Your task
In the data below, find each line containing the string "Import" and return it.

The data
(** * PanDismissibleView: a shallow embedding and its release-decision properties

    Source: src/components/panningViews/panDismissibleView.js

    The component is a React class.  Its instance fields ([this.left],
    [this.swipe], ...) and its React state ([this.state.isAnimating], ...)
    are gathered in one record, [Instance]; every method is a function in a
    small state / output / exception monad, [Method].  What the component
    does to the outside world (native style mutation, starting an animation,
    calling the [onDismiss] prop) is recorded as a list of [Effect]s.

    Numbers.  A JavaScript number is modelled by the rational it denotes
    ([Q]); [NaN] is kept because the code produces it from [undefined]
    operands ([-undefined], [Math.round(undefined)]).  Negation, halving,
    comparison and [Math.round] are exact on doubles; the sum
    [Constants.screenWidth + this.width] is not, and is rounded to the
    nearest double, ties to even ([toDouble]).  Infinities (a sum that
    overflows) and the sign of zero are outside the model.  Numbers that
    come in from outside (drag deltas, layout sizes, style offsets, screen
    size) are finite.

    React.  No method reads [this.state] after it has called [setState], so
    a state update is applied where [setState] is called.  The callback given
    to [setState], which starts the animation, is logged at the same place;
    React runs it once the update is committed, before the next event.  The
    re-render that a state change causes calls [componentDidUpdate] with
    unchanged props, which does nothing (lemma
    [componentDidUpdate_same_props]), so the event loop below only delivers
    prop changes. *)

From Stdlib Require Import QArith Qround Qabs Qpower ZArith List Bool Lia.
Import ListNotations.

Set Implicit Arguments.

(** ** JavaScript values held in number slots *)

Inductive jsnum : Type :=
| Undefined
| NaN
| Num (q : Q).

Definition ofOptQ (o : option Q) : jsnum :=
  match o with
  | Some q => Num q
  | None => Undefined
  end.

(** [_.isUndefined(v)] *)
Definition isUndefined (v : jsnum) : bool :=
  match v with
  | Undefined => true
  | _ => false
  end.

(** Truthiness of a number slot: [undefined], [NaN] and [0] are falsy. *)
Definition truthy (v : jsnum) : bool :=
  match v with
  | Num q => negb (Qeq_bool q 0)
  | _ => false
  end.

(** [Math.round]: the nearest integer, halves towards plus infinity. *)
Definition roundQ (q : Q) : Q := inject_Z (Qfloor (q + (1 # 2))).

Definition Math_round (v : jsnum) : jsnum :=
  match v with
  | Num q => Num (roundQ q)
  | _ => NaN
  end.

(** Unary minus. *)
Definition neg (v : jsnum) : jsnum :=
  match v with
  | Num q => Num (- q)
  | _ => NaN
  end.

(** The integer part of the binary logarithm of a positive rational. *)
Definition Qlog2 (x : Q) : Z :=
  let n := (Z.log2 (Qnum x) - Z.log2 (Zpos (Qden x)))%Z in
  if Qle_bool (Qpower 2 n) x then n else (n - 1)%Z.

(** The nearest integer, halves to the even one. *)
Definition roundEven (x : Q) : Z :=
  let f := Qfloor x in
  match Qcompare (x - inject_Z f) (1 # 2) with
  | Lt => f
  | Gt => (f + 1)%Z
  | Eq => if Z.even f then f else (f + 1)%Z
  end.
(** ** The subcommand of a command *)

Lemma argOfKey_property (command : value) (argKey : jsstring) :
  nullish command = false ->
  nullish (property command (str "definition")) = false ->
  nullish (property (property command (str "definition")) (str "arguments"))
  = false ->
  argOfKey command argKey
  = argSpec command
      (property (property (property command (str "definition"))
                          (str "arguments")) argKey).
Proof.
  intros Hc Hd Ha. unfold argOfKey.
  rewrite get_property, Hc; cbn [bind].
  rewrite get_property, Hd; cbn [bind].
  rewrite get_property, Ha; cbn [bind]. reflexivity.
Qed.

Lemma optionOfKey_property (command : value) (optionKey : jsstring) :
  nullish command = false ->
  nullish (property command (str "definition")) = false ->
  nullish (property (property command (str "definition")) (str "options"))
  = false ->
  optionOfKey command optionKey
  = optionSpec
      (property (property (property command (str "definition"))
                          (str "options")) optionKey).
Proof.
  intros Hc Hd Ho. unfold optionOfKey.
  rewrite get_property, Hc; cbn [bind].
  rewrite get_property, Hd; cbn [bind].
  rewrite get_property, Ho; cbn [bind]. reflexivity.
Qed.

Lemma Forall2_In_left {A B} (P : A -> B -> Prop) (l : list A) (l' : list B)
    (x : A) :
  Forall2 P l l' -> In x l -> exists y, In y l' /\ P x y.
Proof.
  induction 1 as [|x0 y0 l l' H0 _ IH]; intros Hin; [destruct Hin|].
  destruct Hin as [-> | Hin].
  - exists y0; split; [left; reflexivity | assumption].
  - destruct (IH Hin) as (y & Hy & HP). exists y; split; [right|]; assumption.
Qed.
Lemma days_to_birthday_returns_witness :
  let r := mkRecord "alice" [] (Some (mkDate 2000 12 31)) in
  let today := mkDate 2024 1 1 in
  valid_date today = true /\ valid_date (mkDate 2000 12 31) = true
  /\ exists n, days_to_birthday r today = Ok (Some n) /\ 0 <= n <= 365.
Proof.
  intros r today. repeat (split; [reflexivity |]).
  apply (days_to_birthday_returns r today (mkDate 2000 12 31));
    try reflexivity.
Defined.

(** ** The mapping under the mutating operations *)

Lemma dict_set_absent {V} (d : dict V) k v :
  dict_get d k = None -> dict_set d k v = (d ++ [(k, v)])%list.
Proof.
  induction d as [|[k' v'] d IH]; simpl; [reflexivity|].
  destruct (String.eqb k k'); [discriminate|]. intros H. now rewrite IH.
Qed.

Lemma dict_keys_set {V} (d : dict V) k v :
  dict_keys (dict_set d k v) =
    if dict_contains d k then dict_keys d else (dict_keys d ++ [k])%list.
Proof.
  destruct (dict_contains d k) eqn:E.
  - now apply dict_keys_set_present.
  - unfold dict_contains in E. destruct (dict_get d k) eqn:G; [discriminate|].
    rewrite dict_set_absent by assumption. unfold dict_keys.
    now rewrite map_app.
Qed.

Lemma dict_keys_remove {V} (d : dict V) k :
  dict_keys (dict_remove d k) =
    List.filter (fun k' => negb (String.eqb k k')) (dict_keys d).
Proof.
  unfold dict_keys. induction d as [|[k' v'] d IH]; simpl; [reflexivity|].
  destruct (String.eqb k k'); simpl; now rewrite IH.
Qed.

Lemma dict_contains_remove_ne {V} (d : dict V) k k' :
  k <> k' -> dict_contains (dict_remove d k) k' = dict_contains d k'.
Proof. intros H. unfold dict_contains. now rewrite dict_get_remove_ne. Qed.

Lemma save_to_disk_data st :
  data (book (snd (save_to_disk st))) = data (book st).
Proof. destruct (save_to_disk_ok st) as [_ ->]. reflexivity. Qed.



(** X7.  [add] with a non-empty name stores a fresh record: whatever the
    name held before (phones and birthday alike) is gone.  Every other
    contact is untouched; a name that was a key keeps its place in the
    order, a new name goes to the end. *)
Theorem add_contact_fresh_record st nm phone :
  truthy nm = true ->
  let st' := snd (add_contact nm phone st) in
  dict_get (data (book st')) nm = Some (mkRecord nm [phone] None)
  /\ (forall k, k <> nm -> dict_get (data (book st')) k = dict_get (data (book st)) k)
  /\ dict_keys (data (book st')) =
       (if dict_contains (data (book st)) nm then dict_keys (data (book st))
        else dict_keys (data (book st)) ++ [nm])%list.
Proof.
  intros Hnm st'. subst st'. rewrite add_contact_data by assumption.
  repeat split.
  - apply dict_get_set_eq.
  - intros k Hk. apply dict_get_set_ne. congruence.
  - apply dict_keys_set.
Qed.

Lemma add_contact_fresh_record_witness :
  let alice := mkRecord "alice" ["111"; "222"] (Some (mkDate 2000 2 29)) in
  let st := mkState (mkBook [("alice", alice)] None) ∅ [] in
  truthy "alice" = true /\
  dict_get (data (book (snd (add_contact "alice" "333" st)))) "alice"
    = Some (mkRecord "alice" ["333"] None).
Proof.
  intros alice st. split; [reflexivity |].
  apply (add_contact_fresh_record st "alice" "333"). reflexivity.
Defined.



(** X9.  [remove_record] deletes by name: whatever record is stored under
    the name of the record passed goes, whether or not it is that record;
    every other contact is untouched and the remaining keys keep their
    order. *)
Theorem remove_record_by_name st r r0 :
  dict_get (data (book st)) (name r) = Some r0 ->
  let st' := snd (remove_record r st) in
  fst (remove_record r st) = Ok tt
  /\ dict_get (data (book st')) (name r) = None
  /\ (forall k, k <> name r ->
        dict_get (data (book st')) k = dict_get (data (book st)) k)
  /\ dict_keys (data (book st')) =
       List.filter (fun k => negb (String.eqb (name r) k)) (dict_keys (data (book st))).
Proof.
  intros H st'. subst st'. rewrite (remove_record_present _ _ _ H).
  destruct (save_to_disk_ok
    (set_data (dict_remove (data (book st)) (name r)) st)) as [Hr Hb].
  rewrite Hb. simpl. repeat split.
  - exact Hr.
  - apply dict_get_remove_eq.
  - intros k Hk. apply dict_get_remove_ne. congruence.
  - apply dict_keys_remove.
Qed.

Lemma remove_record_by_name_witness :
  let stored := mkRecord "alice" ["111"] None in
  let other := mkRecord "alice" ["999"] (Some (mkDate 2000 1 1)) in
  let st := mkState (mkBook [("alice", stored)] None) ∅ [] in
  dict_get (data (book st)) (name other) = Some stored /\
  dict_get (data (book (snd (remove_record other st)))) "alice" = None.
Proof.
  intros stored other st. split; [reflexivity |].
  apply (remove_record_by_name st other stored). reflexivity.
Defined.

(** ** Saving and loading *)

Lemma set_disk_same st : set_disk (disk st) st = st.
Proof. now destruct st. Qed.

(** The two ways [save_to_disk] ends when a path is configured: the write
    fails and is reported, or the file then holds the pickle. *)
Lemma save_to_disk_outcome st path :
  configured_path (book st) = Some path ->
  (exists e, save_to_disk st = print (save_error ++ str_exn e) st)
  \/ (exists n,
        (n = File (pickle_dumps (data (book st)))
         \/ n = WriteOnlyFile (pickle_dumps (data (book st))))
        /\ save_to_disk st = (Ok tt, set_disk (<[path := n]> (disk st)) st)).
Proof.
  intros Hp. unfold save_to_disk. rewrite Hp.
  destruct (write_pickle_outcome path (data (book st)) (disk st))
    as [[e ->] | [(-> & _) | (-> & _)]].
  - left. exists e. now rewrite set_disk_same.
  - right. eauto.
  - right. eauto.
Qed.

Solution for this task
From Stdlib Require Import QArith Qround Qabs Qpower ZArith List Bool Lia.
Import ListNotations.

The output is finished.